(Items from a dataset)
===
(* ===== verification/RpcPipe.v ===== *)
(** * RPC pipes

    freerds/rpc/rpc.c: messages with a length prefix over named pipes, between
    the session manager and the clients of its API.  A client assembles
    messages in its [InboundStream] and hands them to [MessageReceived]; its
    thread waits, receives, and connects again when the connection is lost.  A
    server accepts clients, each with a thread of its own, and can send a
    message to all of them.

    [freerds_rpc_named_pipe_read] and [freerds_rpc_named_pipe_write] are the
    code of the backend transport (Pipe.v) once more, with a wait for data
    before the read.  A pipe handle
    that is [NULL] is [None]; reading from it or writing to it fails. *)

From stdpp Require Import gmap.
From S2P Require Import Prelude WStream Pipe.

Definition RDS_RPC_HEADER_LENGTH : Z := 4.
Definition RDS_RPC_CONNECT_RETRIES : nat := 10.
(** The size of the inbound stream. *)
Definition RPC_STREAM_SIZE : nat := Z.to_nat 8192.

Section RpcPipe.
Context {W : WStream} {P : Pipe} {A : Type}.

(** ** Named pipes *)

Definition freerds_rpc_named_pipe_read (h : option pipe) (length : Z) : (Z * list Z) * option pipe :=
  match h with
  | None => ((-1, []), None)
  | Some p => let '(r, p') := freerds_named_pipe_read p length in (r, Some p')
  end.

Definition freerds_rpc_named_pipe_write (h : option pipe) (data : list Z) (length : Z) :
    option (Z * option pipe) :=
  match h with
  | None => Some (if length <=? 0 then 0 else -1, None)
  | Some p => '(st, p') ← freerds_named_pipe_write p data length; Some (st, Some p')
  end.

(** [attempt i]: the results of [WaitNamedPipeA] and [CreateFileA] in the
    iteration [i]. *)
Fixpoint connect_loop (n i : nat) (attempt : nat -> bool * option pipe) : option pipe :=
  match n with
  | O => None
  | S n' =>
      let '(available, file) := attempt i in
      if negb available then connect_loop n' (S i) attempt else
      match file with
      | None => connect_loop n' (S i) attempt
      | Some p => Some p
      end
  end.

Definition freerds_rpc_named_pipe_connect (attempt : nat -> bool * option pipe) : option pipe :=
  connect_loop RDS_RPC_CONNECT_RETRIES 0 attempt.

(** The results of [CreateNamedPipe] and [ConnectNamedPipe], and whether the
    last error is [ERROR_PIPE_CONNECTED]. *)
Definition freerds_rpc_named_pipe_accept (created : option pipe) (connected pipe_connected : bool) :
    option pipe :=
  match created with
  | None => None
  | Some p => if negb (connected || pipe_connected) then None else Some p
  end.

(** ** Clients *)

(** [custom] stands for the state of the code that uses the client;
    [RpcServer] tells whether the pointer to a server is set. *)
Record rdsRpcClient := mk_rpc_client {
  rpc_pipe : option pipe;
  rpc_stream : wStream;
  rpc_stop : bool;
  RpcServer : bool;
  custom : A;
}.

Definition set_rpc_pipe h (rc : rdsRpcClient) : rdsRpcClient :=
  mk_rpc_client h (rpc_stream rc) (rpc_stop rc) (RpcServer rc) (custom rc).
Definition set_rpc_stream s (rc : rdsRpcClient) : rdsRpcClient :=
  mk_rpc_client (rpc_pipe rc) s (rpc_stop rc) (RpcServer rc) (custom rc).
Definition set_rpc_stop b (rc : rdsRpcClient) : rdsRpcClient :=
  mk_rpc_client (rpc_pipe rc) (rpc_stream rc) b (RpcServer rc) (custom rc).
Definition set_custom a (rc : rdsRpcClient) : rdsRpcClient :=
  mk_rpc_client (rpc_pipe rc) (rpc_stream rc) (rpc_stop rc) (RpcServer rc) a.

(** The callbacks: [MessageReceived] gets the bytes that can be reached from
    the pointer, and the length. *)
Record rpc_callbacks := mk_callbacks {
  MessageReceived : option (rdsRpcClient -> list Z -> Z -> option (Z * rdsRpcClient));
  ConnectionClosed : option (rdsRpcClient -> option (Z * rdsRpcClient));
}.

Definition freerds_rpc_client_new (server : bool) (a : A) : rdsRpcClient :=
  mk_rpc_client None (Stream_New RPC_STREAM_SIZE) false server a.

Section Client.
Context (cb : rpc_callbacks).

Definition rpc_position (rc : rdsRpcClient) : Z := Z.of_nat (Stream_GetPosition (rpc_stream rc)).

(** A read at the position of the stream and the seek; [false] when it failed. *)
Definition rpc_receive_bytes (n : Z) (rc : rdsRpcClient) : option (bool * rdsRpcClient) :=
  let '((status, bs), h) := freerds_rpc_named_pipe_read (rpc_pipe rc) n in
  s ← Stream_Store bs (rpc_stream rc);
  let rc := set_rpc_stream s (set_rpc_pipe h rc) in
  if status <? 0 then Some (false, rc) else
  if 0 <? status then
    '(_, s) ← Stream_Seek status s;
    Some (true, set_rpc_stream s rc)
  else Some (true, rc).

(** [*((UINT32* ) Stream_Buffer(s))] *)
Definition rpc_declared (buf : list Z) : option Z :=
  if decide (4 <= length buf)%nat then Some (le_val (take 4 buf)) else None.

Definition rpc_receive_header (rc : rdsRpcClient) : option (bool * rdsRpcClient) :=
  if rpc_position rc <? RDS_RPC_HEADER_LENGTH
  then rpc_receive_bytes (RDS_RPC_HEADER_LENGTH - rpc_position rc) rc
  else Some (true, rc).

(** [length - Stream_GetPosition(s)] is a [size_t] that is passed as a
    [DWORD]. *)
Definition rpc_receive_body (rc : rdsRpcClient) : option (bool * rdsRpcClient) :=
  if RDS_RPC_HEADER_LENGTH <=? rpc_position rc then
    length ← rpc_declared (Stream_Buffer (rpc_stream rc));
    let n := u64 (length - rpc_position rc) in
    if n =? 0 then Some (true, rc) else rpc_receive_bytes (u32 n) rc
  else Some (true, rc).

Definition rpc_dispatch (rc : rdsRpcClient) : option rdsRpcClient :=
  if RDS_RPC_HEADER_LENGTH <=? rpc_position rc then
    length ← rpc_declared (Stream_Buffer (rpc_stream rc));
    if length <=? rpc_position rc then
      let rc := set_rpc_stream (Stream_SetPosition 0 (rpc_stream rc)) rc in
      match MessageReceived cb with
      | None => Some rc
      | Some f => '(_, rc) ← f rc (drop 4 (Stream_Pointer (rpc_stream rc))) (u32 (length - 4)); Some rc
      end
    else Some rc
  else Some rc.

Definition freerds_rpc_transport_receive (rc : rdsRpcClient) : option (Z * rdsRpcClient) :=
  '(more, rc) ← rpc_receive_header rc;
  if negb more then Some (-1, rc) else
  '(more, rc) ← rpc_receive_body rc;
  if negb more then Some (-1, rc) else
  rc ← rpc_dispatch rc;
  Some (0, rc).

Definition freerds_rpc_client_send_message (buffer : list Z) (length : Z) (rc : rdsRpcClient) :
    option (Z * rdsRpcClient) :=
  let totalLength := i32 (u32 (length + 4)) in
  '(st, h) ← freerds_rpc_named_pipe_write (rpc_pipe rc) (le32 totalLength) 4;
  let rc := set_rpc_pipe h rc in
  if negb (st =? 4) then Some (-1, rc) else
  '(st, h) ← freerds_rpc_named_pipe_write (rpc_pipe rc) buffer length;
  Some (st, set_rpc_pipe h rc).

(** The results of the wait functions. *)
Inductive wait_result := WAIT_OBJECT_0 | WAIT_OBJECT_1 | WAIT_TIMEOUT | WAIT_FAILED.

(** An iteration of [freerds_rpc_client_thread]: whether it is still running. *)
Definition client_thread_iteration (wait : wait_result) (attempt : nat -> bool * option pipe)
    (rc : rdsRpcClient) : option (bool * rdsRpcClient) :=
  match rpc_pipe rc with
  | None =>
      match wait with
      | WAIT_TIMEOUT => Some (true, set_rpc_pipe (freerds_rpc_named_pipe_connect attempt) rc)
      | _ => Some (false, rc)
      end
  | Some _ =>
      match wait with
      | WAIT_OBJECT_1 =>
          '(st, rc) ← freerds_rpc_transport_receive rc;
          if st <? 0 then
            let rc := set_rpc_pipe None rc in
            '(_, rc) ← match ConnectionClosed cb with
                       | Some f => f rc
                       | None => Some (0, rc)
                       end;
            Some (negb (RpcServer rc), rc)
          else Some (true, rc)
      | _ => Some (false, rc)
      end
  end.

(** [freerds_rpc_client_start] up to the creation of the thread, which
    succeeds when [thread]. *)
Definition freerds_rpc_client_start (attempt : nat -> bool * option pipe) (thread : bool)
    (rc : rdsRpcClient) : Z * rdsRpcClient :=
  match freerds_rpc_named_pipe_connect attempt with
  | None => (-1, set_rpc_pipe None rc)
  | Some p =>
      let rc := set_rpc_stop false (set_rpc_pipe (Some p) rc) in
      if negb thread then (-1, set_rpc_pipe None rc) else (0, rc)
  end.

(** ** Servers *)

(** The clients of [ClientList], by the order in which they were accepted.  A
    client is known by its number. *)
Record rdsRpcServer := mk_rpc_server {
  ClientList : list nat;
  rpc_clients : gmap nat rdsRpcClient;
  next_client : nat;
  server_stop : bool;
}.

Definition set_clients l m (sv : rdsRpcServer) : rdsRpcServer :=
  mk_rpc_server l m (next_client sv) (server_stop sv).

Definition freerds_rpc_server_new : rdsRpcServer := mk_rpc_server [] ∅ 0 false.

(** An iteration of [freerds_rpc_server_thread]: [accepted] is the pipe that
    [freerds_rpc_named_pipe_accept] returns, [a] the [custom] of the server.
    [ConnectionAccepted] is the callback. *)
Definition server_thread_iteration (ConnectionAccepted : option (rdsRpcClient -> option (Z * rdsRpcClient)))
    (a : A) (accepted : option pipe) (sv : rdsRpcServer) : option (bool * rdsRpcServer) :=
  match accepted with
  | None => Some (false, sv)
  | Some p =>
      if server_stop sv then Some (false, sv) else
      let rc := set_rpc_pipe (Some p) (freerds_rpc_client_new true a) in
      let i := next_client sv in
      '(_, rc) ← match ConnectionAccepted with
                 | Some f => f rc
                 | None => Some (0, rc)
                 end;
      Some (true, mk_rpc_server (ClientList sv ++ [i]) (<[i := rc]> (rpc_clients sv)) (S i) (server_stop sv))
  end.

(** The loop that signals the clients of the list to stop. *)
Fixpoint stop_clients (l : list nat) (m : gmap nat rdsRpcClient) : option (gmap nat rdsRpcClient) :=
  match l with
  | [] => Some m
  | i :: l => rc ← m !! i; stop_clients l (<[i := set_rpc_stop true rc]> m)
  end.

(** The end of the thread of a client of a server: the client leaves the list,
    its pipe is closed and it is freed. *)
Definition client_thread_exit (i : nat) (sv : rdsRpcServer) : rdsRpcServer :=
  set_clients (List.filter (fun j => negb (Nat.eqb i j)) (ClientList sv)) (delete i (rpc_clients sv)) sv.

(** A step of the thread of client [i]. *)
Definition server_client_step (i : nat) (wait : wait_result) (attempt : nat -> bool * option pipe)
    (sv : rdsRpcServer) : option rdsRpcServer :=
  rc ← rpc_clients sv !! i;
  '(running, rc) ← client_thread_iteration wait attempt rc;
  let sv := set_clients (ClientList sv) (<[i := rc]> (rpc_clients sv)) sv in
  Some (if running : bool then sv else client_thread_exit i sv).

Fixpoint broadcast_loop (l : list nat) (buffer : list Z) (length : Z) (m : gmap nat rdsRpcClient) :
    option (gmap nat rdsRpcClient) :=
  match l with
  | [] => Some m
  | i :: l =>
      rc ← m !! i;
      '(_, rc) ← freerds_rpc_client_send_message buffer length rc;
      broadcast_loop l buffer length (<[i := rc]> m)
  end.

Definition freerds_rpc_server_broadcast_message (buffer : list Z) (length : Z) (sv : rdsRpcServer) :
    option (Z * rdsRpcServer) :=
  m ← broadcast_loop (ClientList sv) buffer length (rpc_clients sv);
  Some (0, set_clients (ClientList sv) m sv).
End Client.
End RpcPipe.

Arguments rdsRpcClient {W P} A.
Arguments rpc_callbacks {W P} A.
Arguments rdsRpcServer {W P} A.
===
_How to complete this task_. Nothing but an exact copy of the lines from the first one above through the line holding "before the read." should be returned.

_Result_.
(* ===== verification/RpcPipe.v ===== *)
(** * RPC pipes

    freerds/rpc/rpc.c: messages with a length prefix over named pipes, between
    the session manager and the clients of its API.  A client assembles
    messages in its [InboundStream] and hands them to [MessageReceived]; its
    thread waits, receives, and connects again when the connection is lost.  A
    server accepts clients, each with a thread of its own, and can send a
    message to all of them.

    [freerds_rpc_named_pipe_read] and [freerds_rpc_named_pipe_write] are the
    code of the backend transport (Pipe.v) once more, with a wait for data
    before the read.  A pipe handle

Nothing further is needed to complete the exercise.